Estimulo de leitura:
Drauzio – Que mais se pode fazer para estimular o desenvolvimento da linguagem nas
crianças?
Cláudio Guimarães dos Santos – As antigas cantigas infantis que estão se perdendo por
influência da mídia precisam ser recuperadas, porque favorecem o desenvolvimento da
consciência fonológica, da capacidade de a criança pensar na estrutura sonora das palavras.
Quando canta “Atirei um pau no gato-to-to, mas o gato-to-to não morreu” ela vai descobrindo
que a sílaba to que aparece em gato, faz parte também de outras palavras. Brincar com rimas é
outra estratégia até certo ponto lúdica que não deve ser deixada de lado.
Nós, que cuidamos da reabilitação, estamos conscientes de que quanto mais precoce o
diagnóstico, melhores as condições para intervir. É mais difícil tratar uma criança de dez, doze
anos com dislexia fonológica do que uma de seis ou sete anos.
Exemplo práticos
Drauzio – Você poderia dar um exemplo de como se deve trabalhar com essas crianças?

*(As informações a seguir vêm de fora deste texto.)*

(** A ring of one rank has nothing to exchange. *)
Lemma ring_alone {V} `{Inhabited V} (add : V → V → V) (l : list V) (s0 : System) :
  ring_allreduce_start add [l] = Ok s0 →
  sys_threads s0 = [Done (Ok tt, ring_total add [l] 1 (length l))].
Proof.
  unfold ring_allreduce_start, py_index. cbn. rewrite bool_decide_true, Z.mod_1_r by done. cbn.
  intros [= <-]. cbn. unfold ring_allreduce_rank, mbind, RankM_bind, rank_lift, rank_local. cbn.
  rewrite Z.mod_1_r. cbn. unfold mret, RankM_ret. do 3 f_equal.
  unfold ring_total, ring_chain, element. simpl. rewrite Nat.add_0_r. apply list_eq_same_length with (n := length l); [|done|].
  - by rewrite length_fmap, length_seq.
  - intros i x y Hi Hx. rewrite list_lookup_fmap, lookup_seq_lt by done. simpl.
    intros [= <-]. change (_ `mod` 1)%nat with 0%nat. simpl.
    symmetry. by apply list_lookup_total_correct.
Qed.

Lemma done_no_step {V} (s s' : @System V) (l : list V) (n : nat) :
  sys_threads s = replicate n (Done (Ok tt, l)) → ¬ step s s'.
Proof.
  intros E Hs. destruct Hs as [ths qs r q chunk k bq Hr _|ths qs r q k bq m bq' Hr _ _];
    simpl in E; rewrite E in Hr; by apply lookup_replicate in Hr as [? _].
Qed.

(** C5. [ring_allreduce] under every interleaving of its threads, whatever the
    addition: once the threads run, at most [4 w (w - 1)] steps are possible,
    before that some thread can always move, and at the end no thread has
    raised and all ranks return the same array, whose element [i] is
    accumulated around the ring from the rank [i / (n / w)] on; if addition is
    commutative and associative this is the sum over the ranks. *)
Theorem ring_allreduce_correct {V} `{Inhabited V} (add : V → V → V) (locals : list (list V))
    (s0 : System) :
  ring_allreduce_start add locals = Ok s0 →
  let w := length locals in
  let ck := (length (locals !!! 0%nat) / w)%nat in
  let total := ring_total add locals w ck in
  (∀ k s, nsteps step k s0 s →
    (k ≤ w * (4 * (w - 1)))%nat ∧
    ((k < w * (4 * (w - 1)))%nat → ∃ s', step s s') ∧
    (k = (w * (4 * (w - 1)))%nat →
      sys_threads s = replicate w (Done (Ok tt, total)) ∧
      joined s = Some (replicate w total) ∧ ∀ s', ¬ step s s')) ∧
  (∀ zero, (∀ x y, add x y = add y x) → (∀ x y z, add x (add y z) = add (add x y) z) →
    (∀ x, add zero x = x) →
    total = (λ i, foldr add zero ((λ r, element locals r i) <$> seq 0 w)) <$> seq 0 (w * ck)).
Proof.
  intros Hok w ck total. destruct (ring_start_ok add locals s0 Hok) as [Hpos Hlen].
  fold w ck in Hpos, Hlen. split.
  2: { intros zero Hc Ha Hz. apply list_fmap_ext. intros ? i _. by apply ring_chain_sum. }
  assert (∀ s, sys_threads s = replicate w (Done (Ok tt, total)) →
    joined s = Some (replicate w total) ∧ ∀ s', ¬ step s s') as Hend.
  { intros [ths qs] E. simpl in E. subst ths. split; [apply joined_replicate|].
    intros s'. by eapply done_no_step. }
  intros k s Hrun. destruct (decide (w = 1)%nat) as [E1|Hne].
  - destruct locals as [|l [|]]; try done. subst w. cbn [length] in *.
    assert (sys_threads s0 = replicate 1 (Done (Ok tt, total))) as Hth.
    { rewrite (ring_alone add l s0 Hok). unfold total. replace ck with (length l); [done|].
      symmetry. apply Nat.div_1_r. }
    destruct Hrun as [s|k s s1 s2 Hs _].
    + split; [lia|]. split; [lia|]. intros _. auto.
    + by eapply done_no_step in Hs.
  - assert (1 < w)%nat as Hw by lia.
    rewrite (ring_start_spec add locals w ck eq_refl Hlen Hw) in Hok. injection Hok as <-.
    destruct (ring_inv_runs add locals w ck eq_refl Hlen Hw k _ _ s
      (ring_start_inv add locals w ck eq_refl Hlen Hw) Hrun) as (acts & Hinv & Htot).
    assert (total_actions w acts = k) as Hk.
    { rewrite Htot. unfold total_actions. assert (sum_list ((λ _, 0%nat) <$> seq 0 w) = 0)%nat; [|lia].
      clear. induction (seq 0 w); simpl; auto. }
    split; [|split].
    + rewrite <- Hk. apply (total_bounds add locals w ck eq_refl Hlen Hw acts).
      eapply ri_bound, Hinv.
    + intros Hlt. eapply (ring_progress add locals w ck eq_refl Hlen Hw acts); [done|lia].
    + intros ->. assert (sys_threads s = replicate w (Done (Ok tt, total))) as E; [|by auto].
      by eapply (ring_finished add locals w ck eq_refl Hlen Hw acts).
Qed.

Definition ex_locals : list (list Z) := [[1; 2; 3; 4]; [10; 20; 30; 40]].

(** Two ranks with four elements: eight steps in any order. *)
Example ring_allreduce_correct_witness :
  ∃ s0, ring_allreduce_start Z.add ex_locals = Ok s0 ∧
    ∀ s, nsteps step 8 s0 s → joined s = Some [[11; 22; 33; 44]; [11; 22; 33; 44]].
Proof.
  eexists. split; [reflexivity|]. intros s Hs.
  by apply (ring_allreduce_correct Z.add ex_locals _ eq_refl) in Hs as (_ & _ & (_ & -> & _)).
Defined.
(* ===== verification/FlatArrays.v ===== *)
(** * Flat arrays

    numpy arrays after [ravel], as lists: slices, loops that fill a region
    element by element or row by row, and the arithmetic of their indices. *)

From S2P Require Import Prelude.
Local Open Scope Z_scope.

(** [xs[lo:hi]] for bounds that are not negative. *)
Definition py_slice {A} (lo hi : Z) (xs : list A) : list A :=
  take (Z.to_nat hi - Z.to_nat lo) (drop (Z.to_nat lo) xs).

(** ** Loops *)
Lemma fold_zrange_inv {A} (f : A → Z → result A) (I : Z → A → Prop) (n : Z) (s : A) :
  0 ≤ n → I 0 s → (∀ i s, 0 ≤ i < n → I i s → ∃ s', f s i = Ok s' ∧ I (i + 1) s') →
  ∃ s', fold_result f s (zrange n) = Ok s' ∧ I n s'.
Proof.
  intros Hn H0. revert n Hn. refine (natlike_ind _ _ _); [by eexists|].
  intros n Hn IH Hstep. destruct IH as (s1 & E1 & I1); [intros i s2 Hi; apply Hstep; lia|].
  destruct (Hstep n s1) as (s2 & E2 & I2); [lia|done|]. exists s2. split; [|done].
  unfold Z.succ. rewrite zrange_S, fold_result_app, E1 by done. simpl. by rewrite E2.
Qed.

Lemma map_zrange_ok {A} (f : Z → result A) (g : Z → A) (n : Z) :
  (∀ i, 0 ≤ i < n → f i = Ok (g i)) → map_result f (zrange n) = Ok (g <$> zrange n).
Proof. intros H. apply map_result_ok. intros i Hi%elem_of_zrange. by apply H. Qed.

Lemma zrange_add (a b : Z) : 0 ≤ a → 0 ≤ b →
  zrange (a + b) = zrange a ++ ((λ i, a + i) <$> zrange b).
Proof.
  intros Ha Hb. unfold zrange. rewrite Z2Nat.inj_add, seq_app, fmap_app by done. f_equal.
  rewrite Nat.add_0_l, <- (Nat.add_0_r (Z.to_nat a)), <- fmap_add_seq, <- !list_fmap_compose.
  apply list_fmap_ext. intros _ i _. simpl. lia.
Qed.

(** ** Indices *)
Lemma flat_bounds x m y n : 0 ≤ x < m → 0 ≤ y < n → 0 ≤ x * n + y < m * n.
Proof. nia. Qed.
Lemma flat_apart x x' y y' n : 0 ≤ y < n → 0 ≤ y' < n → x ≠ x' ∨ y ≠ y' → x * n + y ≠ x' * n + y'.
Proof. intros Hy Hy' Hne E. assert (x = x') as -> by nia. lia. Qed.
Lemma square_index n d e : 0 ≤ e < n → (d * n + e) / n = d ∧ (d * n + e) mod n = e.
Proof.
  intros He. rewrite (Z.add_comm (d * n)), Z.div_add, Z.mod_add, Z.div_small, Z.mod_small by lia. lia.
Qed.

(** ** Regions *)
Section arrays.
Context {V : Type}.

(** The cells of [xs] from [off] on. *)
Definition cells (xs : list V) (off n : Z) (f : Z → V) : Prop :=
  ∀ i, 0 ≤ i < n → xs !! Z.to_nat (off + i) = Some (f i).

Lemma cells_index xs off n f i : cells xs off n f → 0 ≤ i < n → py_index xs (Z.to_nat (off + i)) = Ok (f i).
Proof. intros H Hi. unfold py_index. by rewrite H. Qed.
Lemma cells_index_0 xs n f i : cells xs 0 n f → 0 ≤ i < n → py_index xs (Z.to_nat i) = Ok (f i).
Proof. intros H Hi. by apply (cells_index xs 0 n f i). Qed.

Lemma cells_total `{!Inhabited V} xs off n :
  0 ≤ off → off + n ≤ Z.of_nat (length xs) → cells xs off n (λ i, xs !!! Z.to_nat (off + i)).
Proof. intros H0 H1 i Hi. apply list_lookup_lookup_total_lt. lia. Qed.

Lemma cells_sub xs off n f off' n' f' :
  cells xs off n f → off ≤ off' → off' + n' ≤ off + n →
  (∀ i, 0 ≤ i < n' → f (off' - off + i) = f' i) → cells xs off' n' f'.
Proof.
  intros H H1 H2 Hf i Hi. rewrite <- Hf by done. rewrite <- H by lia. f_equal. lia.
Qed.

Lemma cells_ext xs off n f f' : cells xs off n f → (∀ i, 0 ≤ i < n → f i = f' i) → cells xs off n f'.
Proof. intros H Hf i Hi. rewrite <- Hf by done. by apply H. Qed.

Lemma cells_slice xs lo hi n f : cells xs lo n f → 0 ≤ lo → hi - lo = n → cells (py_slice lo hi xs) 0 n f.
Proof.
  intros H H0 Hn i Hi. unfold py_slice. rewrite lookup_take_lt, lookup_drop by lia.
  rewrite <- H by done. f_equal. lia.
Qed.

Lemma cells_fmap n (f : Z → V) : cells (f <$> zrange n) 0 n f.
Proof. intros i Hi. rewrite list_lookup_fmap. rewrite Z.add_0_l, zrange_lookup by done. done. Qed.

Lemma length_py_slice lo hi (xs : list V) : 0 ≤ lo → lo ≤ hi → hi ≤ Z.of_nat (length xs) →
  Z.of_nat (length (py_slice lo hi xs)) = hi - lo.
Proof. intros. unfold py_slice. rewrite length_take, length_drop. lia. Qed.

(** [xs'] is [xs] with the [n] cells from [lo] on filled by [val]. *)
Record wrote (lo n : Z) (val : Z → V) (xs xs' : list V) : Prop := {
  wrote_length : length xs' = length xs;
  wrote_cells : cells xs' lo n val;
  wrote_frame j : 0 ≤ j → j < lo ∨ lo + n ≤ j → xs' !! Z.to_nat j = xs !! Z.to_nat j
}.

Lemma wrote_nil lo val xs : wrote lo 0 val xs xs.
Proof. split; [done| |done]. intros i Hi. lia. Qed.

Lemma wrote_one lo x xs : 0 ≤ lo < Z.of_nat (length xs) → wrote lo 1 (λ _, x) xs (<[Z.to_nat lo := x]> xs).
Proof.
  intros Hlo. split; [apply length_insert| |].
  - intros i Hi. replace i with 0 by lia. rewrite Z.add_0_r. apply list_lookup_insert_eq. lia.
  - intros j Hj Hne. apply list_lookup_insert_ne. lia.
Qed.

Lemma wrote_app lo n m val val' xs xs' xs'' :
  0 ≤ lo → 0 ≤ n → 0 ≤ m → wrote lo n val xs xs' → wrote (lo + n) m val' xs' xs'' →
  (∀ i, 0 ≤ i < m → val' i = val (n + i)) → wrote lo (n + m) val xs xs''.
Proof.
  intros Hlo Hn Hm [L1 C1 F1] [L2 C2 F2] Hval. split; [congruence| |].
  - intros i Hi. destruct (decide (i < n)).
    + rewrite F2 by lia. apply C1; lia.
    + replace (lo + i) with (lo + n + (i - n)) by lia. rewrite C2 by lia. rewrite Hval by lia.
      do 2 f_equal. lia.
  - intros j Hj Hout. rewrite F2, F1 by lia. done.
Qed.

Lemma wrote_ext lo n val val' xs xs' :
  wrote lo n val xs xs' → (∀ i, 0 ≤ i < n → val i = val' i) → wrote lo n val' xs xs'.
Proof. intros [L C F] H. split; [done| |done]. by eapply cells_ext. Qed.

Lemma wrote_keeps lo n val xs xs' off m f :
  wrote lo n val xs xs' → cells xs off m f → 0 ≤ off → off + m ≤ lo ∨ lo + n ≤ off → cells xs' off m f.
Proof. intros [_ _ F] C Hoff Hd i Hi. rewrite F by lia. by apply C. Qed.

Lemma wrote_all n val xs xs' : wrote 0 n val xs xs' → Z.of_nat (length xs) = n → xs' = val <$> zrange n.
Proof.
  intros [L C _] Hn. apply list_eq_same_length with (n := length xs); [|done|].
  - rewrite length_fmap, length_zrange. lia.
  - intros i x y Hi Hx Hy. specialize (C (Z.of_nat i) ltac:(lia)). rewrite Z.add_0_l, Nat2Z.id in C.
    apply list_lookup_fmap_Some in Hy as (j & -> & [-> _]%zrange_lookup_Some). congruence.
Qed.

(** A loop whose turns fill [m] cells each, one after the other. *)
Lemma fold_writes (f : list V → Z → result (list V)) lo m val xs n :
  0 ≤ lo → 0 ≤ m → 0 ≤ n →
  (∀ xs' i, 0 ≤ i < n → wrote lo (i * m) val xs xs' →
    ∃ xs'', f xs' i = Ok xs'' ∧ wrote (lo + i * m) m (λ j, val (i * m + j)) xs' xs'') →
  ∃ xs', fold_result f xs (zrange n) = Ok xs' ∧ wrote lo (n * m) val xs xs'.
Proof.
  intros Hlo Hm Hn Hstep.
  apply (fold_zrange_inv f (λ i xs', wrote lo (i * m) val xs xs')); [done|apply wrote_nil|].
  intros i xs' Hi Hw. destruct (Hstep xs' i Hi Hw) as (xs'' & E & Hw'). exists xs''. split; [done|].
  replace ((i + 1) * m) with (i * m + m) by lia. by eapply wrote_app; [| | | |done|]; [lia|nia|lia|..].
Qed.

Lemma fold_cells (f : list V → Z → result (list V)) lo val xs n :
  0 ≤ lo → 0 ≤ n →
  (∀ xs' i, 0 ≤ i < n → wrote lo i val xs xs' →
    ∃ xs'', f xs' i = Ok xs'' ∧ wrote (lo + i) 1 (λ _, val i) xs' xs'') →
  ∃ xs', fold_result f xs (zrange n) = Ok xs' ∧ wrote lo n val xs xs'.
Proof.
  intros Hlo Hn Hstep.
  destruct (fold_writes f lo 1 val xs n) as (xs1 & E & Hw); [done..| |by rewrite Z.mul_1_r in Hw; exists xs1].
  intros xs' i Hi Hw. rewrite Z.mul_1_r in *. destruct (Hstep xs' i Hi Hw) as (xs'' & E & Hw').
  exists xs''. split; [done|]. eapply wrote_ext; [done|]. intros j Hj. cbv beta. f_equal. lia.
Qed.

(** A square region filled row by row. *)
Lemma fold_square f (h : Z → list V → Z → result (list V)) lo val xs D :
  0 ≤ lo → 0 ≤ D → (∀ xs d, 0 ≤ d < D → f xs d = fold_result (h d) xs (zrange D)) →
  (∀ xs' d e, 0 ≤ d < D → 0 ≤ e < D → wrote lo (d * D + e) val xs xs' →
    ∃ xs'', h d xs' e = Ok xs'' ∧ wrote (lo + (d * D + e)) 1 (λ _, val (d * D + e)) xs' xs'') →
  ∃ xs', fold_result f xs (zrange D) = Ok xs' ∧ wrote lo (D * D) val xs xs'.
Proof.
  intros Hlo HD Hf Hstep. apply fold_writes; [done..|]. intros xs' d Hd Hw. rewrite Hf by done.
  apply fold_cells; [nia|done|]. intros xs'' e He Hw'.
  destruct (Hstep xs'' d e Hd He) as (xs3 & E & Hw3).
  { eapply wrote_app; [| | |done|done|]; [lia|nia|lia|done]. }
  exists xs3. split; [done|]. by rewrite <- Z.add_assoc.
Qed.

Lemma wrote_over lo n val val' xs xs' xs'' :
  wrote lo n val xs xs' → wrote lo n val' xs' xs'' → wrote lo n val' xs xs''.
Proof.
  intros [L1 C1 F1] [L2 C2 F2]. split; [congruence|done|]. intros j Hj Ho. by rewrite F2, F1.
Qed.
Lemma writes_over lo n val val' xs xs' (r : result (list V)) :
  wrote lo n val xs xs' → (∃ xs'', r = Ok xs'' ∧ wrote lo n val' xs' xs'') →
  ∃ xs'', r = Ok xs'' ∧ wrote lo n val' xs xs''.
Proof. intros Hw (xs'' & E & Hw'). exists xs''. split; [done|]. by eapply wrote_over. Qed.
End arrays.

Cláudio Guimarães dos Santos – O grande problema de uma criança com dislexia fonológica
é a correlação entre sons e letras, a correlação fonema/grafema. Para melhorar essa percepção,
podemos trabalhar com palavras que têm sons semelhantes em determinadas posições –
molhada e folha – com o propósito de fazer a criança reconhecer que a estrutura LH, por
exemplo, tem a mesma grafia e o mesmo som independentemente do lugar que ocupe na
palavra.
Para abordar a questão dos espelhamentos, isto é, das inversões de sílabas ou de letras, um erro
comum nessas crianças, pode-se colorir as sílabas ou enfatizar certos aspectos de uma palavra
específica dentro de um texto maior.
O trabalho com rimas para estimular a consciência fonológica, isto é, a capacidade de perceber a
estrutura sonora da palavra, também é muito proveitoso. É importante para a criança perceber
que o CA de casa é o mesmo CA de cachorro e que peteca rima com sapeca. Outra estratégia é
explorar a divisão silábica. É difícil para essas crianças perceberem que as palavras podem ser
divididas em sílabas.
Em outra etapa, todos esses elementos são associados ao significado das palavras e do texto. Ler
não é simplesmente pronunciar os vocábulos nem estabelecer a correlação entre fonemas e
grafemas. É preciso compreender as ideias que o texto veicula.